- Opening Delimiter -

(* ===== verification/NativeDraft.v ===== *)
(** * Native draft handoffs

    Models [src/src/storage/social.rs] and the native-draft operations of
    [src/src/storage/file.rs]: a draft at a provider is created under a reservation; the
    holder of its token ends it with one outcome, or releases it while nothing was sent.
    The checks of keys, records and receipts are written out with their messages.

    An operation is a function of the stored records; a locked mutation that returns an
    error rolls back, so the records are unchanged then ([dr_op]).  [storage_key] is the
    JSON of the key, from [serde_json]; that it is injective is [DraftSerdeLaws]. *)

From stdpp Require Import base gmap strings list.
From Stdlib Require Import Ascii ZArith Lia.
From S2P Require Import Prelude RustStr.

Open Scope Z_scope.

(** ** Keys, receipts and records *)

Definition MAX_IDENTITY_LEN : nat := 256.
Definition MAX_PROJECT_LEN : nat := 512.
Definition MAX_HASH_LEN : nat := 128.
Definition MAX_TOKEN_LEN : nat := 128.
Definition MAX_URL_LEN : nat := 2048.
Definition MAX_ERROR_LEN : nat := 4096.

(** [chars().count()] of UTF-8 text: the bytes that do not continue a character. *)
Fixpoint chars_count (s : string) : nat :=
  match s with
  | EmptyString => 0
  | String c s' =>
      let n := nat_of_ascii c in
      if (128 <=? n)%nat && (n <? 192)%nat then chars_count s' else S (chars_count s')
  end.

(** [bounded]. *)
Definition bounded (value : string) (max : nat) (field : string) : result unit string :=
  if is_empty (trim value) then Err field
  else if (max <? chars_count value)%nat then Err field else Ok tt.

(** [NativeDraftKey]. *)
Record NativeDraftKey := {
  nk_tenant : string;
  nk_project_ref : string;
  nk_provider : string;
  nk_target_alias : string;
  nk_credential_alias : string;
  nk_campaign_id : string;
  nk_variant_id : string;
  nk_row_version : Z;
}.
#[export] Instance NativeDraftKey_eq_dec : EqDecision NativeDraftKey.
Proof. solve_decision. Defined.

(** One field of [NativeDraftKey::validate], then the whole. *)
Definition key_field (name value : string) : result unit string :=
  if is_empty (trim value) then Err ("native draft " +:+ name +:+ " is blank")
  else if ((if String.eqb name "project_ref" then MAX_PROJECT_LEN else MAX_IDENTITY_LEN)
           <? chars_count value)%nat
  then Err ("native draft " +:+ name +:+ " is too long") else Ok tt.
Definition validate_key_shape (k : NativeDraftKey) : result unit string :=
  let? _ := key_field "tenant" (nk_tenant k) in
  let? _ := key_field "project_ref" (nk_project_ref k) in
  let? _ := key_field "provider" (nk_provider k) in
  let? _ := key_field "target_alias" (nk_target_alias k) in
  let? _ := key_field "credential_alias" (nk_credential_alias k) in
  let? _ := key_field "campaign_id" (nk_campaign_id k) in
  let? _ := key_field "variant_id" (nk_variant_id k) in
  if nk_row_version k =? 0 then Err "native draft row_version must be positive" else Ok tt.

- Closing Delimiter -

Through the last line of the entries above, beginning at the line containing "nk_project_ref : string;", transcribe each line exactly, both ends included and nothing more.

  nk_project_ref : string;
  nk_provider : string;
  nk_target_alias : string;
  nk_credential_alias : string;
  nk_campaign_id : string;
  nk_variant_id : string;
  nk_row_version : Z;
}.
#[export] Instance NativeDraftKey_eq_dec : EqDecision NativeDraftKey.
Proof. solve_decision. Defined.

(** One field of [NativeDraftKey::validate], then the whole. *)
Definition key_field (name value : string) : result unit string :=
  if is_empty (trim value) then Err ("native draft " +:+ name +:+ " is blank")
  else if ((if String.eqb name "project_ref" then MAX_PROJECT_LEN else MAX_IDENTITY_LEN)
           <? chars_count value)%nat
  then Err ("native draft " +:+ name +:+ " is too long") else Ok tt.
Definition validate_key_shape (k : NativeDraftKey) : result unit string :=
  let? _ := key_field "tenant" (nk_tenant k) in
  let? _ := key_field "project_ref" (nk_project_ref k) in
  let? _ := key_field "provider" (nk_provider k) in
  let? _ := key_field "target_alias" (nk_target_alias k) in
  let? _ := key_field "credential_alias" (nk_credential_alias k) in
  let? _ := key_field "campaign_id" (nk_campaign_id k) in
  let? _ := key_field "variant_id" (nk_variant_id k) in
  if nk_row_version k =? 0 then Err "native draft row_version must be positive" else Ok tt.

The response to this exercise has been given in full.